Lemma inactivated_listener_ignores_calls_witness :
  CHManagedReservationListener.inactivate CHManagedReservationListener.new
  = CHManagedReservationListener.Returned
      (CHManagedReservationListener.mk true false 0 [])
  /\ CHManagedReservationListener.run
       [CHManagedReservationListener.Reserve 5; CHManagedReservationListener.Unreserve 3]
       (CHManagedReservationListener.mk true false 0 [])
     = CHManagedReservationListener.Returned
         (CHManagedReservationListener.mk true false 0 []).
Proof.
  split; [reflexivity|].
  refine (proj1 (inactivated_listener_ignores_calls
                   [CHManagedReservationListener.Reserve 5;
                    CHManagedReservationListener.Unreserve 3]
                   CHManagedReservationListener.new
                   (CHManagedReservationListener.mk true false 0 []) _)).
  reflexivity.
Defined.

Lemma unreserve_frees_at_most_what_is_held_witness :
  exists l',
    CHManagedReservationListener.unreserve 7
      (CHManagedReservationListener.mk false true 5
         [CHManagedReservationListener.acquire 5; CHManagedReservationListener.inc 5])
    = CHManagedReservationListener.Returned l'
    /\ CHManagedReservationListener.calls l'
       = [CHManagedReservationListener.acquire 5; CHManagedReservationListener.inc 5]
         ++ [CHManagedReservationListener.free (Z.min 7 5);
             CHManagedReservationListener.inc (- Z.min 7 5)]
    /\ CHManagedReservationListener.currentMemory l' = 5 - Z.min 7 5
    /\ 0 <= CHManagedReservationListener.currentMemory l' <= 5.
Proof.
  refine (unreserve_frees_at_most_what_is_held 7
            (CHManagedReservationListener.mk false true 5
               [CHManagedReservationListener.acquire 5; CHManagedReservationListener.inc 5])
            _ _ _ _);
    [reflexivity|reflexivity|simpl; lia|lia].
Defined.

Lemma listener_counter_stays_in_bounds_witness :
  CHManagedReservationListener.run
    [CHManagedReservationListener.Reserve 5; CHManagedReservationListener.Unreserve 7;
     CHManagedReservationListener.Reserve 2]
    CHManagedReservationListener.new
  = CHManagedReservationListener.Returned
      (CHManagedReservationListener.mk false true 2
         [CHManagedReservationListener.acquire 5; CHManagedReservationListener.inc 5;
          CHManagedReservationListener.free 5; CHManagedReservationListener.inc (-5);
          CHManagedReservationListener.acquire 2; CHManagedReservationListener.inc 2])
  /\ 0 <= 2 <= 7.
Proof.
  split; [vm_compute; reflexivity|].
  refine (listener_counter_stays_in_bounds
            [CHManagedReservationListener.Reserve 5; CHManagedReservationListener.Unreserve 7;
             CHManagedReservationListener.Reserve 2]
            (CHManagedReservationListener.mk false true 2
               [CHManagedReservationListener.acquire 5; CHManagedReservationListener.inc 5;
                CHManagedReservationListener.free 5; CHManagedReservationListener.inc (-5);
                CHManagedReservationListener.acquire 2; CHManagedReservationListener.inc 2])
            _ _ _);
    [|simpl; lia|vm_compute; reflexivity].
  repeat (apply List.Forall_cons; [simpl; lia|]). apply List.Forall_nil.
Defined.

-*-*-

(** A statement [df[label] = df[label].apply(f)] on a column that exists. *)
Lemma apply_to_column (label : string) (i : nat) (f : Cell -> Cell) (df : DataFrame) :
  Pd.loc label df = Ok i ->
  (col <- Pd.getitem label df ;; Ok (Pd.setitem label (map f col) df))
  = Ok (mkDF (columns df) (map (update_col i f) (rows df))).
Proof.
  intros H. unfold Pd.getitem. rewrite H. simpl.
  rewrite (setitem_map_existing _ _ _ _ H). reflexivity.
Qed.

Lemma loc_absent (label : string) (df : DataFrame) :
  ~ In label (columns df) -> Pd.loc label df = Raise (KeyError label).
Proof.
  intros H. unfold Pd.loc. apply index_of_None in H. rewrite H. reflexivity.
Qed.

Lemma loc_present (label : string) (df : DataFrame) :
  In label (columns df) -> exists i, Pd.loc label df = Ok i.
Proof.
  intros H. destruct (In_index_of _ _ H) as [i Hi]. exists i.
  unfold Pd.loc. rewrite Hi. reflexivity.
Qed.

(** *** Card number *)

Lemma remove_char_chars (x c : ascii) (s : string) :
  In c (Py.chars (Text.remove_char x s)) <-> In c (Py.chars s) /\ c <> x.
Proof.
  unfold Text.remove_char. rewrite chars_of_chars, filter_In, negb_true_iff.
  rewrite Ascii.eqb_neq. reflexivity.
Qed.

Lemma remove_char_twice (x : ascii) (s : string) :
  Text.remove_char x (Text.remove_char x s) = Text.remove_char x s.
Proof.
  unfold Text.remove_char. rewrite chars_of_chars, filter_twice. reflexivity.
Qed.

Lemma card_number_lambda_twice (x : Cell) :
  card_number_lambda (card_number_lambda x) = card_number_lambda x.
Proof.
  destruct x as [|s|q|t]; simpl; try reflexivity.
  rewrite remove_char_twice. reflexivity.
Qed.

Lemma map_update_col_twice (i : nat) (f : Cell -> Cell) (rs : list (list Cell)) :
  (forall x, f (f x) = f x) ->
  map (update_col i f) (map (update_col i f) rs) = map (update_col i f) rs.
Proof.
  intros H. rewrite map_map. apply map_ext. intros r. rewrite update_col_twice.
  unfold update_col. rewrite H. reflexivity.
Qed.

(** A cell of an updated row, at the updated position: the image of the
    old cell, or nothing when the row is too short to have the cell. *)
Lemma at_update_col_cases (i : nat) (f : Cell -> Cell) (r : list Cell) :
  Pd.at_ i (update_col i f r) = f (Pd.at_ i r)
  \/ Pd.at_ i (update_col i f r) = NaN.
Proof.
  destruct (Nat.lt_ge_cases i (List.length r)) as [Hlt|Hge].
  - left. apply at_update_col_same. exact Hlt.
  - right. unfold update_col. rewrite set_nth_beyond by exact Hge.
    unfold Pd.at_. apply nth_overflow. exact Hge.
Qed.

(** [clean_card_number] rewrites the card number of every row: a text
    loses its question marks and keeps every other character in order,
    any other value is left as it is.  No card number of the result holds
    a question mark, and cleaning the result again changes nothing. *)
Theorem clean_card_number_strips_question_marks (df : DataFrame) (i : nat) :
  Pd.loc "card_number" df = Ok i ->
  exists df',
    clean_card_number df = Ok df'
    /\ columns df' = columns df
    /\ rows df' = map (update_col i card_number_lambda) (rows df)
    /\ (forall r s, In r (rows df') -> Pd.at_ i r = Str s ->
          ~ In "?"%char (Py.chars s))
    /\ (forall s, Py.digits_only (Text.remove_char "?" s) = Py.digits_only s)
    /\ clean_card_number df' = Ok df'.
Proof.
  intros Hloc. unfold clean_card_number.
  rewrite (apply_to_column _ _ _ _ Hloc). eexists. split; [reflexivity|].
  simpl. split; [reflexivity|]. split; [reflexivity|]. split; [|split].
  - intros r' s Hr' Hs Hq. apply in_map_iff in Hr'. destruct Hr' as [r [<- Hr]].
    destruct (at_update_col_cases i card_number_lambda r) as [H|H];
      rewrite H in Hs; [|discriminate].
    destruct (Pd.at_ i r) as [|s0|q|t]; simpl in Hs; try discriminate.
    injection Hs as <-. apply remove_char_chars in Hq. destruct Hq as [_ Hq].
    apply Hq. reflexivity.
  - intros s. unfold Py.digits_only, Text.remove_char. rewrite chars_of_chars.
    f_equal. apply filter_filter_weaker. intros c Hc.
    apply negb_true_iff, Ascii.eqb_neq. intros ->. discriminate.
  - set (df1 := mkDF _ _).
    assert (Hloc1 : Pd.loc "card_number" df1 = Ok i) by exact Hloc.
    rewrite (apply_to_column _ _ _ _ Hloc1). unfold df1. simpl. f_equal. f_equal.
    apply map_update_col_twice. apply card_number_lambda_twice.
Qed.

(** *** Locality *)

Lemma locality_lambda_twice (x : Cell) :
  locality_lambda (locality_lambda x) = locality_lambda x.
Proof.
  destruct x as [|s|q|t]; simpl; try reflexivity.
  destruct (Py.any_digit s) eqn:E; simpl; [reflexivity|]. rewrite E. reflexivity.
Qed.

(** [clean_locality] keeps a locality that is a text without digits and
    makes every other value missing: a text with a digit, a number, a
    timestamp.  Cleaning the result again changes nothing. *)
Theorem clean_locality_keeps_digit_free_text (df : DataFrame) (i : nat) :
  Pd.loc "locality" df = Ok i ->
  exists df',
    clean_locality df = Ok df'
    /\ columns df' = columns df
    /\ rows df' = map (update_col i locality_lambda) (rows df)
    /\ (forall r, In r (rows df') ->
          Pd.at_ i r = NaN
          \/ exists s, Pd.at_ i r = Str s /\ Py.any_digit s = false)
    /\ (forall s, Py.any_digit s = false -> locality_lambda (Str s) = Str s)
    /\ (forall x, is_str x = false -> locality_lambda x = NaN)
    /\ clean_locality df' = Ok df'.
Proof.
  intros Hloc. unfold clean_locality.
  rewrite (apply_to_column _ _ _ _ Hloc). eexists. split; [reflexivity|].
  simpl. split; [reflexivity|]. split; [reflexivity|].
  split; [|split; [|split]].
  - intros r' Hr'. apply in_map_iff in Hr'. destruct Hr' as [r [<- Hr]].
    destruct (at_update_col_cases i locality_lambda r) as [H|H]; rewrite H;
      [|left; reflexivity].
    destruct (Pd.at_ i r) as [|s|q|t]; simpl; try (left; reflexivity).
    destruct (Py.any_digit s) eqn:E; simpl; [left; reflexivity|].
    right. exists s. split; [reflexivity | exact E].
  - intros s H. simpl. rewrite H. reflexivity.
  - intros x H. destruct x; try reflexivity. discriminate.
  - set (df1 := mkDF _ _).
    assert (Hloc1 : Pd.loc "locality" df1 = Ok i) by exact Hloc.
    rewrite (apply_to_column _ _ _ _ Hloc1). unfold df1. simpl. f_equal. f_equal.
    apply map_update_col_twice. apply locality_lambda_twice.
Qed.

-*-*-

→ **Task to carry out**:
Show all lines in the records above that hold "every".

→ **Completed task**:
(** [clean_card_number] rewrites the card number of every row: a text
    loses its question marks and keeps every other character in order,
    makes every other value missing: a text with a digit, a number, a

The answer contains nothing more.